Rivière Dibo, limite entre la forêt classée du Cavally du côté gauche et celle du Goin-Débé à droite. (Ph: Le POint Sur)

Rivière Dibo, limite entre la forêt classée du Cavally du côté gauche et celle du Goin-Débé à droite. (Ph: Le POint Sur)

CIV-lepointsur.com (Abidjan, le 14-11-2016) 67 500 ha. C’est la superficie officielle de la forêt classée du Cavally dont les premiers arbres s’étendent à la lisière des derniers pieds d’hévéa des plantations de la Chc (Compagnie hévéicole du Cavally) et la rivière Dibo. Le cours d’eau constitue la frontière entre cette forêt et sa voisine du Goin-Débé. Elle reste à ce jour, le seul massif forestier après l’infiltration et l’occupation totale des 236 000 ha de la forêt classée du Goin-Débé.

Les nombreuses plantations de cacao ont remplacé le riche verger forestier du Goin-Débé.

Les nombreuses plantations de cacao ont remplacé le riche verger forestier du Goin-Débé.

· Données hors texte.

Definition usage_encodable (u : ResourceUsage) : Prop :=
  numbers [rus_CPUTimeMillis u; rus_PeakMemoryBytes u; rus_ReadBytes u; rus_WrittenBytes u].
Definition process_result_encodable (r : ProcessResult) : Prop :=
  texts [prs_Signal r; prs_Reason r; prs_Cleanup r] /\ time_ok (prs_StartedAt r) /\ time_ok (prs_FinishedAt r) /\
  usage_encodable (prs_Usage r) /\ (forall n, prs_ExitCode r = Some n -> - 2 ^ 31 <= n < 2 ^ 31).
Definition retention_encodable (r : OutputRetention) : Prop := texts [ore_EarliestCursor r] /\ numbers [ore_RetainedBytes r].
Definition process_encodable (p : ProcessObservation) : Prop :=
  texts [pob_ID p; pob_SandboxID p; pob_State p] /\ retention_encodable (pob_Stdout p) /\ retention_encodable (pob_Stderr p) /\
  (forall r, pob_Result p = Some r -> process_result_encodable r).
Definition sandbox_encodable (s : SandboxObservation) : Prop :=
  texts [sob_ID s; sob_ActualState s] /\ (forall f, sob_Failure s = Some f -> texts [fob_Code f; fob_Retry f]).
Definition observation_encodable (o : Observation) : Prop :=
  sandbox_encodable (obs_Sandbox o) /\ (forall p, obs_Process o = Some p -> process_encodable p).

Definition result_encodable (r : Result) : Prop :=
  texts [hms_ProtocolVersion r; hms_ResultID r; hms_HostID r; hms_AssignmentID r; hms_Principal r; hms_OperationID r; hms_EffectiveSpecDigest r;
         hms_CapabilityDigest r; hms_State r; hms_Signature r] /\
  numbers [hms_HostGeneration r; hms_LeaseEpoch r; hms_FencingToken r] /\ time_ok (hms_ObservedAt r) /\
  (forall o, hms_Observation r = Some o -> observation_encodable o).

Definition output_encodable (o : Output) : Prop :=
  texts [oup_ProtocolVersion o; oup_OutputID o; oup_HostID o; oup_AssignmentID o; oup_Principal o; oup_OperationID o; oup_Stream o;
         oup_ChunkDigest o; oup_Signature o] /\
  numbers [oup_HostGeneration o; oup_LeaseEpoch o; oup_FencingToken o; oup_Sequence o] /\ 0 <= oup_SizeBytes o < 2 ^ 32 /\ time_ok (oup_ObservedAt o).

Definition receipt_encodable (r : DataPlaneReceipt) : Prop :=
  texts [dpr_ProtocolVersion r; dpr_ReceiptID r; dpr_HostID r; dpr_AssignmentID r; dpr_OperationID r; dpr_Kind r; dpr_ReceiptDigest r; dpr_Signature r] /\
  numbers [dpr_HostGeneration r; dpr_LeaseEpoch r; dpr_FencingToken r].

(** The hypotheses of a list, one by one. *)
Ltac each_text := unfold texts, numbers in *; rewrite ?Forall_cons in *; destruct_and?.
Ltac leaf := first [by apply carries_string|by apply carries_uint64|by apply carries_time|apply carries_bool|apply carries_bytes|apply carries_payload
                   |by apply carries_uint32].
Ltac fill_all := repeat (fill; [leaf|]).

Lemma carries_receipt r : receipt_encodable r -> carries_object json_DataPlaneReceipt (dec_struct false receipt_fields) zeroReceipt 1 r.
Proof. intros (Ht & Hn). destruct r. simpl in *. each_text. eapply fills_struct; [reflexivity|]. fill_all. apply fills_nil. Qed.

Lemma carries_output_message o : output_encodable o -> carries_object json_Output (dec_struct false output_wire_fields) zeroOutput 1 o.
Proof. intros (Ht & Hn & Hs & Ho). destruct o. simpl in *. each_text. eapply fills_struct; [reflexivity|]. fill_all. apply fills_nil. Qed.

Lemma carries_envelope v : envelope_encodable v -> carries_object json_Envelope (dec_struct false envelope_fields) zeroEnvelope 1 v.
Proof.
  intros (Ht & Hn & Hi & He). destruct v. simpl in *. each_text. eapply fills_struct; [reflexivity|]. fill_all.
  eapply (fills_cons _ _ _ _ (fun s => json_bytes (Some s))); [reflexivity|reflexivity|apply carries_payload|]. fill_all. apply fills_nil.
Qed.

Lemma carries_failure f : texts [fob_Code f; fob_Retry f] -> carries_object json_FailureObservation (dec_struct false failure_fields) zeroFailure 1 f.
Proof. intros Ht. destruct f. simpl in *. each_text. eapply fills_struct; [reflexivity|]. fill_all. apply fills_nil. Qed.

Lemma carries_usage u : usage_encodable u -> carries_object json_ResourceUsage (dec_struct false usage_fields) zeroUsage 1 u.
Proof. intros Ht. unfold usage_encodable in Ht. destruct u. simpl in *. each_text. eapply fills_struct; [reflexivity|]. fill_all. apply fills_nil. Qed.

Lemma carries_retention r : retention_encodable r -> carries_object json_OutputRetention (dec_struct false retention_fields) zeroRetention 1 r.
Proof. intros [Ht Hn]. destruct r. simpl in *. each_text. eapply fills_struct; [reflexivity|]. fill_all. apply fills_nil. Qed.

(** A pointer to a struct, left out when nil. *)
Ltac fill_pointer := eapply fills_omit_nil; [reflexivity|reflexivity| |reflexivity|reflexivity|].

Lemma carries_sandbox s : sandbox_encodable s -> carries_object json_SandboxObservation (dec_struct false sandbox_fields) zeroSandbox 2 s.
Proof.
  intros [Ht Hf]. destruct s. simpl in *. each_text. eapply fills_struct; [reflexivity|]. cbn [app]. fill_all. rewrite <- (app_nil_r (omit_nil _ _ _)).
  fill_pointer; [|apply fills_nil]. intros f E. by apply object_pointer, carries_failure, Hf.
Qed.

Lemma exit_code_pointer (p : option Z) k : (forall n, p = Some n -> - 2 ^ 31 <= n < 2 ^ 31) ->
  forall n, p = Some n -> exists d, prints (JNum n) d /\ (forall m, (m + k <= maxNestingDepth)%nat -> doc_ok m d = true) /\ d <> DNull /\ dec_int32 0 d = Some n.
Proof.
  intros H n E. destruct (carries_int32 k n (H n E)) as (d & H1 & H2 & H3). exists d. split_and!; [done..| |done].
  intros ->. unfold prints in H1. cbn in H1. injection H1. unfold json_int. intros Ht. apply (f_equal bytes) in Ht.
  pose proof (decimal_digits (- n)) as D1. pose proof (decimal_digits n) as D2.
  destruct (n <? 0); [rewrite bytes_app in Ht; done|]. rewrite Ht in D2. apply Forall_cons in D2 as [D2 _]. done.
Qed.

Lemma omit_empty_omit name s : omit_empty name s = omit (s ≟ "") name (JStr s).
Proof. done. Qed.

Lemma carries_process_result r : process_result_encodable r ->
  carries_object json_ProcessResult (dec_struct false process_result_fields) zeroProcessResult 2 r.
Proof.
  intros (Ht & Hs & Hf & Hu & Hc). destruct r. simpl in *. each_text. eapply fills_struct; [reflexivity|]. cbn [app]. fill_all.
  fill_pointer; [by apply exit_code_pointer|].
  rewrite omit_empty_omit. fill_omit; [by intros _; apply carries_string|by intros ->%bool_decide_eq_true|]. fill_all.
  fill; [by apply carries_object_carries, carries_usage|]. fill_all. apply fills_nil.
Qed.

Lemma carries_process p : process_encodable p -> carries_object json_ProcessObservation (dec_struct false process_fields) zeroProcess 3 p.
Proof.
  intros (Ht & Ho & He & Hr). destruct p. simpl in *. each_text. eapply fills_struct; [reflexivity|]. cbn [app]. fill_all.
  fill_pointer; [intros r E; by apply object_pointer, carries_process_result, Hr|].
  fill; [apply (carries_mono _ _ _ 1); [lia|]; by apply carries_object_carries, carries_retention|].
  fill; [apply (carries_mono _ _ _ 1); [lia|]; by apply carries_object_carries, carries_retention|]. apply fills_nil.
Qed.

Lemma carries_observation o : observation_encodable o -> carries_object json_Observation (dec_struct false observation_fields) zeroObservation 4 o.
Proof.
  intros [Hs Hp]. destruct o. simpl in *. eapply fills_struct; [reflexivity|]. cbn [app].
  fill; [apply (carries_mono _ _ _ 2); [lia|]; by apply carries_object_carries, carries_sandbox|].
  rewrite <- (app_nil_r (omit_nil _ _ _)). fill_pointer; [intros p E; by apply object_pointer, carries_process, Hp|]. apply fills_nil.
Qed.

Lemma carries_result r : result_encodable r -> carries_object json_Result (dec_struct false result_fields) zeroResult 5 r.
Proof.
  intros (Ht & Hn & Ho & Hob). destruct r. simpl in *. each_text. eapply fills_struct; [reflexivity|]. cbn [app]. fill_all.
  fill_pointer; [intros o E; by apply object_pointer, carries_observation, Hob|]. fill_all. apply fills_nil.
Qed.

(** ** Signing *)

(** What is used of Ed25519: keys and signatures have their sizes, and a signature
    verifies under the public key of its seed. *)
Class Ed25519Laws `{Ed25519} : Prop := {
  public_size seed : len seed = 32 -> len (public_of seed) = PublicKeySize;
  signature_size key m : len key = PrivateKeySize -> len (ed25519_sign key m) = SignatureSize;
  signature_verifies seed m : len seed = 32 -> ed25519_verify (public_of seed) m (ed25519_sign (seed +:+ public_of seed) m) = true
}.

Class WireLaws (A : Type) `{WireMessage A} : Type := {
  wire_encodable : A -> Prop;
  wire_carries a : wire_encodable a -> carries_object wire_json (dec_struct false wire_fields) wire_zero 5 a;
  signature_set s a : wire_signature (set_signature s a) = s;
  set_signature_twice s t a : set_signature s (set_signature t a) = set_signature s a;
  set_signature_same a : set_signature (wire_signature a) a = a;
  encodable_set a s : wire_encodable a -> utf8 (bytes s) -> wire_encodable (set_signature s a);
  valid_set a s t : wire_valid (set_signature t a) = true -> bounded_signature s = true -> wire_valid (set_signature s a) = true
}.

Lemma object_within {A} (enc : A -> jval) dec zero k k' a : (k <= k')%nat -> carries_object enc dec zero k a -> carries_object enc dec zero k' a.
Proof. intros Hk (l & H1 & H2 & H3). exists l. split_and!; [done| |done]. intros n Hn. apply H2. lia. Qed.

(** The signature is the last field, and the last one that is validated. *)
Ltac valid_but_signature := intros a s t Hv Hs; destruct a; simpl in *; apply andb_true_iff in Hv as [Hv _]; apply andb_true_iff; by split.
Ltac encodable_but_signature := intros a s [Ht Hr] Hs; destruct a; split; [|done]; simpl in *; each_text; split_and!; first [done|by apply Forall_nil].
Ltac wire_law := first [by intros ? []|by intros ? ? []|by intros []|encodable_but_signature|valid_but_signature].

#[export] Instance envelope_laws : WireLaws Envelope.
Proof. refine {| wire_encodable := envelope_encodable |}; [|wire_law..]. intros a Ha. apply (object_within _ _ _ 1); [lia|]. by apply carries_envelope. Defined.

#[export] Instance result_laws : WireLaws Result.
Proof. refine {| wire_encodable := result_encodable |}; [|wire_law..]. apply carries_result. Defined.

#[export] Instance output_laws : WireLaws Output.
Proof. refine {| wire_encodable := output_encodable |}; [|wire_law..]. intros a Ha. apply (object_within _ _ _ 1); [lia|]. by apply carries_output_message. Defined.

#[export] Instance receipt_laws : WireLaws DataPlaneReceipt.
Proof. refine {| wire_encodable := receipt_encodable |}; [|wire_law..]. intros a Ha. apply (object_within _ _ _ 1); [lia|]. by apply carries_receipt. Defined.

Section messages.
Context {A : Type} `{WireLaws A}.

Lemma encode_decode_message m wire : wire_encodable m -> encodeSigned m = Some wire -> decode_message wire = Some m /\ 0 < len wire <= maxWireBytes.
Proof.
  intros Hm Hw. destruct (carries_parse _ _ _ _ _ (carries_object_carries _ _ _ _ _ (wire_carries m Hm))) as (text & d & H1 & H2 & H3);
    [apply Nat.leb_le; by vm_compute|].
  unfold encodeSigned in Hw. rewrite H1 in Hw. cbn [mbind option_bind] in Hw. destruct (maxWireBytes <? len text) eqn:El; [done|].
  assert (text = wire) as -> by congruence. destruct (read_value_spaces wire d H2) as (rest & Hr & Hs).
  assert (Hd : decode_message wire = Some m) by (unfold decode_message; by rewrite Hr, H3, Hs). split; [done|]. apply Z.ltb_ge in El.
  split; [|done]. destruct wire; [by rewrite (eq_refl : decode_message "" = None) in Hd|]. unfold len. simpl. lia.
Qed.

Context `{Ed25519Laws}.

Malheureusement, depuis peu, la forêt classée du Cavally est l’objet de convoitise, voire d’infiltration illégale. Les anciens occupants de la forêt classée du Mont Péko n’ont trouvé meilleur refuge que cette réserve forestière soigneusement gardée depuis des générations par la communauté riveraine essentiellement composée de Guéré.

« Présentement, nous sommes du côté de la sous-préfecture de Zagné d’où la forêt classée du Cavally s’étend jusqu’au village de Daobly, dans la sous-préfecture de Taï, à la frontière du Liberia », indique Blodé Ziakon Alvares, le président de la jeunesse départementale de Taï, au cours de l’entretien qu’il nous accorde en pleine forêt. « Elle est gravement infiltrée par des populations venues d’ailleurs, notamment les Baoulé et les Burkinabè », ajoute-t-il.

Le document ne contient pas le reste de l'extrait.